Sub-Zero Sucker Punch
During the cold weeks that follow the winter holidays, a low-pressure warm front moves quickly into the New England region, along with a high-pressure Arctic cold front. The two masses collide, causing heavy rains that turn to ice by the time they reach the ground.
Layers of ice blanket an area from Maine to Maryland and as far west as Ohio, making it look like a world made of pure crystal.
Northeasterners shrug and hunker down for a few days of wild weather. A thinner layer of ice reaches west to St. Louis and south to Charlotte. Southeasterners grumble about the polar vortex interfering with their routine.
By the second day, trees fall and rooftops groan under the weight of nearly 3 inches of ice. Dozens of transmission towers buckle and collapse. Local power lines fall, pulling utility poles down across roadways.
Utility companies shift into crisis mode to assess the damage, which has plunged some homes and businesses into darkness. Utility crews from Georgia and Tennessee are dispatched to help get repair work underway, which is slowed by treacherous road conditions.
The worst, though, is yet to come.
Three days after the first storm hits, a second storm arrives, about 500 miles south. It wallops the Southeast and moves on up the Eastern seaboard, dropping another 2-plus inches of ice over two days. Heavy ice puts a death grip on everything from Memphis to Atlanta and on up through Washington, D.C.
The aging utility infrastructure can’t withstand the ice and winds. The fact that at least half of the Southeast’s utility workers had been deployed north makes matters worse — far worse. Four million customers in Georgia and Alabama alone are without power.
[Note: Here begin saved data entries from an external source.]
(** An attempt of a task is authorised at most once: no two executions of a
    reachable database name the same task and attempt. *)
Theorem attempt_authorized_once st r1 r2 :
  reachable st → r1 ∈ executions st → r2 ∈ executions st →
  te_task_id r1 = te_task_id r2 → te_attempt r1 = te_attempt r2 → r1 = r2.
Proof.
  intros Hr H1 H2 Ht Ha.
  eapply (nodup_key_eq attempt_key);
    [apply (wf_attempt _ (inv_well_formed _ (reachable_inv _ Hr)))|done|done|].
  unfold attempt_key. congruence.
Qed.

Lemma start_refused a s i d n t n' st :
  (∀ r, r ∈ executions st → te_id r = i → te_state r ≠ Offered) →
  StartExecution a s i d n t n' st = (st, Err errExecutionAuthorization).
Proof.
  intros H. unfold StartExecution, bindM at 1. rewrite guarded_refused; [done|].
  intros r Hr. apply not_true_iff_false. intros Hw. bool_prop. unfold state_eqb in *. bool_prop.
  by apply (H r).
Qed.

(** C4 -- A permission is one-use: once [StartExecution] has accepted it, starting
    the same execution is refused in every future of the database, whatever the
    Agent, session, digest or instant, and the refusal changes nothing. *)
Theorem start_is_one_use st st1 st2 a s i d n n' a2 s2 d2 n2 t2 n2' :
  reachable st → StartExecution a s i d n (Ok tt) n' st = (st1, Ok tt) → rtc step st1 st2 →
  StartExecution a2 s2 i d2 n2 t2 n2' st2 = (st2, Err errExecutionAuthorization).
Proof.
  intros Hreach Hstart Hsteps. apply start_refused. intros r2 Hr2 Hid.
  assert (Hev : rtc step st st1).
  { apply rtc_once. replace st1 with (fst (StartExecution a s i d n (Ok tt) n' st))
      by (by rewrite Hstart).
    apply step_operation, op_start. }
  unfold StartExecution, bindM at 1 in Hstart.
  destruct (guarded _ _ _ st) as [st0 [u|e]] eqn:Hg; [|discriminate].
  unfold ok in Hstart. injection Hstart as ->.
  apply guarded_effect in Hg as (r & Hr & Hw & Hr'). bool_prop.
  pose proof (reachable_steps _ _ Hreach Hev) as Hreach1.
  pose proof (future_row _ _ _ r2 Hreach1 Hsteps Hr' Hr2) as Hstep.
  simpl in Hstep. specialize (Hstep ltac:(congruence)). apply rs_state in Hstep. simpl in Hstep.
  by destruct (te_state r2).
Qed.

(** ** Sessions *)

(** An operation that is refused and changes nothing. *)
Definition refused {A} (m : M A) (st : Store) : Prop := ∃ e, m st = (st, Err e).

Lemma refused_intro {A} (m : M A) st : unchanged m st → wp m st (λ _ _, False) → refused m st.
Proof.
  intros Hu Hw. destruct (m st) as [st' [a|e]] eqn:E; [by destruct (Hw _ _ E)|].
  exists e. by rewrite E, (Hu _ _ E).
Qed.

Lemma guarded_refused_session wh f e st a s :
  session_current st a s = false →
  (∀ r, wh st r = true → session_current st a s = true) → refused (guarded wh f e) st.
Proof.
  intros Hc Hw. exists e. apply guarded_refused. intros r _. apply not_true_iff_false.
  intros H%Hw. congruence.
Qed.

Lemma session_current_false st a s : sessions st !! a ≠ Some s → session_current st a s = false.
Proof.
  intros H. unfold session_current. destruct (sessions st !! a) as [x|]; [|done].
  apply String.eqb_neq. congruence.
Qed.

(** The operations an Agent asks for under its session [s] on the execution [i]. *)
Inductive session_operation (a s i : string) : M unit → Prop :=
| so_claim rd n : session_operation a s i (executionClaimAllowed a s rd n)
| so_start d n t n' : session_operation a s i (StartExecution a s i d n t n')
| so_check p n : session_operation a s i (CheckExecutionStep a s i p n)
| so_renew n : session_operation a s i (RenewExecution a s i n)
| so_stop u e n : session_operation a s i (StopExecution a s i u e n)
| so_store x b u e g n : session_operation a s i (StoreExecutionResult a s i x b u e g false n)
| so_complete t v project follow_up n d f :
    rt_session_id v = s → rt_execution_id v = i → rt_host_update_helper v = false →
    session_operation a s i (CompleteTask a t v project follow_up n d f)
| so_begin_update c t k n : session_operation a s i (beginAgentUpdateExecution a c t k i s n)
| so_begin_decommission c t k n : session_operation a s i (beginAgentDecommission a c t k i s n)
| so_begin_tailscale c t k n : session_operation a s i (beginTailscaleUpdate a c t i s k n)
| so_backup ev dg v d q n : session_operation a s i (RecordOSReinstallBackup a s i ev dg v d q n)
| so_arm b p dg v n : session_operation a s i (ArmOSReinstall a s i b p dg v n)
| so_reinstalled c t v n : session_operation a s i (CompleteOSReinstall a c s i t v n).

(** The operations of the detached update helper, which outlives the session. *)
Inductive helper_operation (a s i : string) : M unit → Prop :=
| ho_step p n : helper_operation a s i (CheckUpdateHelperStep a s i p n)
| ho_store x b u e g n : helper_operation a s i (StoreExecutionResult a s i x b u e g true n)
| ho_observed n : helper_operation a s i (λ st, (st, let! _ := UpdateHelperObserved a s i n st in Ok tt)).

Definition with_update_helper (i : string) (st : Store) : Prop :=
  ∃ r, r ∈ executions st ∧ te_id r = i ∧ te_kind r = "agent.update" ∧ te_state r = HelperRunning.

Ltac session_refused :=
  eapply guarded_refused_session; [eassumption|]; intros ? ?; bool_prop; done.

(** An operation whose writes are in one transaction and whose success needs the session. *)
Ltac session_needed :=
  apply refused_intro;
    [repeat first [unchanged_step | apply unchanged_bind; [apply reads_authenticate|intros ?]]
    |repeat first [wp_guard; bool_prop; congruence | wp_step
                  | apply wp_bind; eapply wp_mono; [apply wp_reads, reads_authenticate|]; intros ? [] ->]].

Lemma refused_bind {A B} (m : M A) (k : A → M B) st : refused m st → refused (bindM m k) st.
Proof. intros [e E]. exists e. unfold bindM. by rewrite E. Qed.

Lemma store_result_refused a s i x b u e g n st :
  session_current st a s = false → refused (StoreExecutionResult a s i x b u e g false n) st.
Proof.
  intros Hc. unfold StoreExecutionResult. case_match; [by eexists|]. cbv zeta.
  eapply guarded_refused_session; [eassumption|]. intros r Hw. bool_prop.
  repeat match goal with H : (_ || _)%bool = true |- _ => apply orb_true_iff in H as [|]; bool_prop end;
    try done; unfold state_eqb in *; bool_prop; congruence.
Qed.

Lemma reinstall_join_current a s i p x n st q :
  reinstall_join a s i p x n st = Some q → session_current st a s = true.
Proof.
  unfold reinstall_join. destruct (sql_row _ (executions st)) as [e|] eqn:E; [|discriminate]. intros _.
  apply sql_row_spec in E as [_ Hw]. by bool_prop.
Qed.

Lemma stale_session_refused st a s i m :
  session_current st a s = false → session_operation a s i m → refused m st.
Proof.
  intros Hc. destruct 1.
  - unfold executionClaimAllowed. apply refused_bind. unfold transaction, refused.
    unfold bindM at 1, query at 1. unfold bindM at 1, fail_if. destruct (executionClaimsPaused st); [by eexists|].
    unfold bindM at 1, query at 1, ok. rewrite Hc. by eexists.
  - unfold StartExecution. apply refused_bind. session_refused.
  - unfold CheckExecutionStep. case_match; [by eexists|]. session_refused.
  - unfold RenewExecution. session_refused.
  - unfold StopExecution. session_refused.
  - by apply store_result_refused.
  - subst. unfold CompleteTask. unfold refused, bindM at 1, query at 1. unfold bindM at 1, fail_if.
    destruct (negb _); [by eexists|]. unfold ok. apply refused_bind.
    match goal with H : rt_host_update_helper v = false |- _ => rewrite H end. by apply store_result_refused.
  - unfold beginAgentUpdateExecution. session_needed.
  - unfold beginAgentDecommission. session_needed.
  - unfold beginTailscaleUpdate. session_needed.
  - unfold RecordOSReinstallBackup. session_needed. all: apply reinstall_join_current in Heqo; congruence.
  - unfold ArmOSReinstall. session_needed. all: apply reinstall_join_current in Heqo; congruence.
  - apply refused_intro; [unfold CompleteOSReinstall; repeat unchanged_step|].
    unfold CompleteOSReinstall. do 2 wp_step. apply wp_bind. intros st0 u E.
    assert (st0 = st) as ->.
    { pose proof (reads_authenticate a c st) as Ha. by destruct (authenticateAgent a c st) as [? []]; simplify_eq. }
    do 2 wp_step. destruct (sql_row _ (executions st)) as [e|] eqn:Ee; [|wp_step].
    apply sql_row_spec in Ee as [_ Hw]. bool_prop. congruence.
Qed.

Lemma stale_session_not_authorized st a s i task rd n :
  session_current st a s = false → refused (persistExecutionAuthorization a s i task rd n) st.
Proof.
  intros Hc. pose proof (persist_wp a s i task rd n st) as Hok.
  pose proof (persist_unchanged a s i task rd n st) as Herr.
  destruct (persistExecutionAuthorization a s i task rd n st) as [st' [x|e]] eqn:E.
  - destruct (Hok _ _ E) as (_ & [_ Hs _ _] & _). congruence.
  - exists e. by rewrite (Herr _ _ E) in E.
Qed.
(** The state a decision leaves the attempt in. *)
Definition closing (action kind : string) : string :=
  if action =?s "abandon" then
    if kind =?s "node.os-reinstall" then "cancelled" else if kind =?s "tailscale.update" then "abandoned" else "failed"
  else "pending".

Lemma abandon_statement_closes task a now s t :
  executionAbandonStatement task a now = Ok s →
  tr_state (sm_set s t) = closing "abandon" (at_kind task) ∧ tr_lease_expires_at (sm_set s t) = "".
Proof.
  unfold executionAbandonStatement, closing. cbv zeta. cbn [String.eqb Ascii.eqb Bool.eqb].
  repeat (case_match; try (intros; simplify_eq; done)).
Qed.

Lemma requeue_statement_closes task a now s t :
  executionRequeueStatement task a now = Ok s → tr_state (sm_set s t) = "pending" ∧ tr_lease_expires_at (sm_set s t) = "".
Proof. unfold executionRequeueStatement. cbv zeta. repeat (case_match; try (intros; simplify_eq; done)). Qed.

(** The one row of a successful statement. *)
Lemma affected_one {A} (wh : A → bool) f l : sql_affected wh l = 1 →
  ∃ l1 t l2, l = l1 ++ t :: l2 ∧ wh t = true ∧ sql_update wh f l = l1 ++ f t :: l2.
Proof.
  unfold sql_affected, sql_select. induction l as [|x l IH]; [done|]. cbn [List.filter]. destruct (wh x) eqn:E; cbn [length].
  - intros H. exists [], x, l. split; [done|]. split; [done|]. unfold sql_update. cbn. rewrite E. f_equal.
    apply sql_update_none, sql_affected_0. unfold sql_affected, sql_select. lia.
  - intros H. destruct (IH H) as (l1 & t & l2 & -> & Ht & Hu). exists (x :: l1), t, l2. split; [done|]. split; [done|].
    unfold sql_update in *. cbn. by rewrite E, Hu.
Qed.

(** One row of the table is changed: the attempt of the task, which keeps its identity
    and is closed. *)
Definition resolves (task : AgentTask) (agentID action : string) (l l' : list task_row) : Prop :=
  ∃ l1 t t' l2, l = l1 ++ t :: l2 ∧ l' = l1 ++ t' :: l2 ∧ names task agentID t ∧ row_identity t' = row_identity t ∧
    tr_state t' = closing action (at_kind task) ∧ tr_lease_expires_at t' = "".
(** An operation that keeps the invariant, on success and on failure. *)
Definition keeps {A} (m : M A) : Prop := ∀ st, one_active st → one_active (fst (m st)).

Section Keeps.
Context {A B : Type}.

Lemma keeps_reads (m : M A) : reads m → keeps m.
Proof. intros H st Hst. by rewrite H. Qed.

Lemma keeps_bind (m : M A) (k : A → M B) : keeps m → (∀ a, keeps (k a)) → keeps (bindM m k).
Proof.
  intros Hm Hk st Hst. specialize (Hm st Hst). unfold bindM.
  destruct (m st) as [st1 [a|]]; simpl in *; [by apply Hk|done].
Qed.

Lemma keeps_transaction (m : M A) : keeps m → keeps (transaction m).
Proof.
  intros Hm st Hst. specialize (Hm st Hst). unfold transaction. by destruct (m st) as [st1 [a|]].
Qed.

Lemma keeps_frame (m : M A) : (∀ st, tasks (fst (m st)) = tasks st) → keeps m.
Proof. intros H st Hst a. rewrite H. apply Hst. Qed.
End Keeps.

(** A statement that activates no row. *)
Lemma affected_update_le {A} (p wh : A → bool) f l :
  (∀ t, wh t = true → p (f t) = true → p t = true) →
  sql_affected p (sql_update wh f l) <= sql_affected p l.
Proof.
  intros H. unfold sql_affected, sql_select, sql_update. induction l as [|t l IH]; [done|].
  cbn [map List.filter]. destruct (wh t) eqn:Ew; [|by destruct (p t); cbn [length] in *; lia].
  destruct (p (f t)) eqn:Ef.
  - rewrite (H t Ew Ef). cbn [length] in *. lia.
  - destruct (p t); cbn [length] in *; lia.
Qed.

Lemma keeps_update_tasks wh f :
  (∀ a t, wh t = true → active_update a (f t) = true → active_update a t = true) →
  keeps (update_tasks wh f).
Proof.
  intros H st Hst a. simpl. etrans; [apply affected_update_le|apply Hst]. intros t. apply H.
Qed.

Lemma affected_app {A} (p : A → bool) l x :
  sql_affected p (l ++ [x]) = sql_affected p l + (if p x then 1 else 0).
Proof.
  unfold sql_affected, sql_select. rewrite List.filter_app, length_app. cbn [List.filter].
  destruct (p x); cbn [length]; lia.
Qed.

Lemma keeps_insert_update row : keeps (insert_update row).
Proof.
  intros st Hst. unfold insert_update. destruct (_ || _) eqn:E; [done|]. intros a. cbn [fst tasks with_tasks].
  apply orb_false_elim in E as [_ E]. rewrite affected_app.
  destruct (active_update a row) eqn:Ea; [|rewrite Z.add_0_r; apply Hst].
  assert (tr_agent_id row = a) as <- by (unfold active_update in Ea; by bool_prop).
  rewrite sql_exists_false, <- sql_affected_0 in E. rewrite E. lia.
Qed.

#[export] Hint Resolve keeps_insert_update : vastora.

Ltac keeps_step :=
  lazymatch goal with
  | |- keeps (bindM _ _) => apply keeps_bind; [|intros ?]
  | |- keeps (transaction _) => apply keeps_transaction
  | |- keeps (update_tasks _ _) => apply keeps_update_tasks
  | |- keeps (recordTaskEvent _ _ _ _ _ _ _) => by apply keeps_frame
  | |- keeps (if ?b then _ else _) => destruct b eqn:?
  | |- keeps (match ?x with _ => _ end) => destruct x eqn:?
  | |- keeps (expect_one _ _) => apply keeps_reads, reads_fail_if
  | |- keeps _ => first [by auto with vastora | apply keeps_reads; solve [auto with vastora]]
  end.

Section Rollout.
Context {L : Libraries} {C : ControlCodec}.

(** The operations of this component.  The commit of a completion writes
    executions only. *)
Inductive update_operation : Store → Store → Prop :=
| uo_queue s a t r k x n st : update_operation st (fst (queueAgentUpdate s a t r k x n st))
| uo_rollout s t k n st : update_operation st (fst (QueueAgentUpdates s t k n st))
| uo_claim s a n st : update_operation st (fst (claimAgentUpdate s a n st))
| uo_retire a v n st : update_operation st (fst (retireInstalledUnclaimedAgentUpdate a v n st))
| uo_complete commit a t k b e u n st :
    (∀ st, tasks (fst (commit st)) = tasks st) →
    update_operation st (fst (completeAgentUpdate commit a t k b e u n st)).
(* ===== verification/GatewaySpec.v ===== *)
(** * The gateway's contract

    [Gateway.Validate] decides a declarative well-formedness of the desired state,
    and the configuration hash of a well-formed state does not depend on the order
    in which its listeners, routes and upstreams were listed. *)
From Stdlib Require Import Ascii.
From S2P Require Import Prelude GoText Orders GoNet Gateway.

(** ** Well-formed states *)
Definition listener_ok (x : Listener) : Prop :=
  ls_kind x ∈ listener_kinds ∧ is_ipv4 (ls_address x) = true ∧ 1 <= ls_http_port x <= 65535 ∧
  1 <= ls_https_port x <= 65535.

Definition upstreams_ok (l : list Upstream) : Prop :=
  l ≠ [] ∧ Forall (λ u, validUpstreamAddress (us_address u) = true ∧ 1 <= us_port u <= 65535) l.

Definition route_ok (kinds : list string) (r : Route) : Prop :=
  trim_space (rt_id r) ≠ "" ∧ hostnamePattern (rt_hostname r) = true ∧
  path_invalid (rt_path r) = false ∧ rt_listener_kind r ∈ kinds ∧
  (rt_protocol r = "http" ∨ rt_protocol r = "https") ∧ upstreams_ok (rt_upstreams r).

Definition layer4_ok (r : Layer4Route) : Prop :=
  trim_space (l4_id r) ≠ "" ∧ hostnamePattern (l4_hostname r) = true ∧
  (l4_proxy_protocol r = "" ∨ l4_proxy_protocol r = ProxyProtocolV2) ∧ upstreams_ok (l4_upstreams r).

(** What selects a route. *)
Definition route_match (r : Route) : string * string * string :=
  (rt_listener_kind r, rt_hostname r, rt_path r).

Definition public_tls (r : Route) : Prop := rt_listener_kind r = "public" ∧ rt_tls_enabled r = true.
Hartsfield-Jackson International Airport in Atlanta is virtually paralyzed, stranding travelers and causing massive delays across the country. Gas stations shut down because pumps are inoperable.
Retailers with backup generators press on as long as they can, but shelves empty quickly of food and other essential goods. Some stores operate on a cash-only basis because payment systems are down.
On the East Coast, more than 50 million people and 3 million businesses are without power. More than 200 transmission towers are badly damaged. Water supply across the entire East Coast is at risk, as treatment plants and pumping stations begin to lose backup power. Cell network circuits become congested, causing delays and weak signals. Some networks fail altogether.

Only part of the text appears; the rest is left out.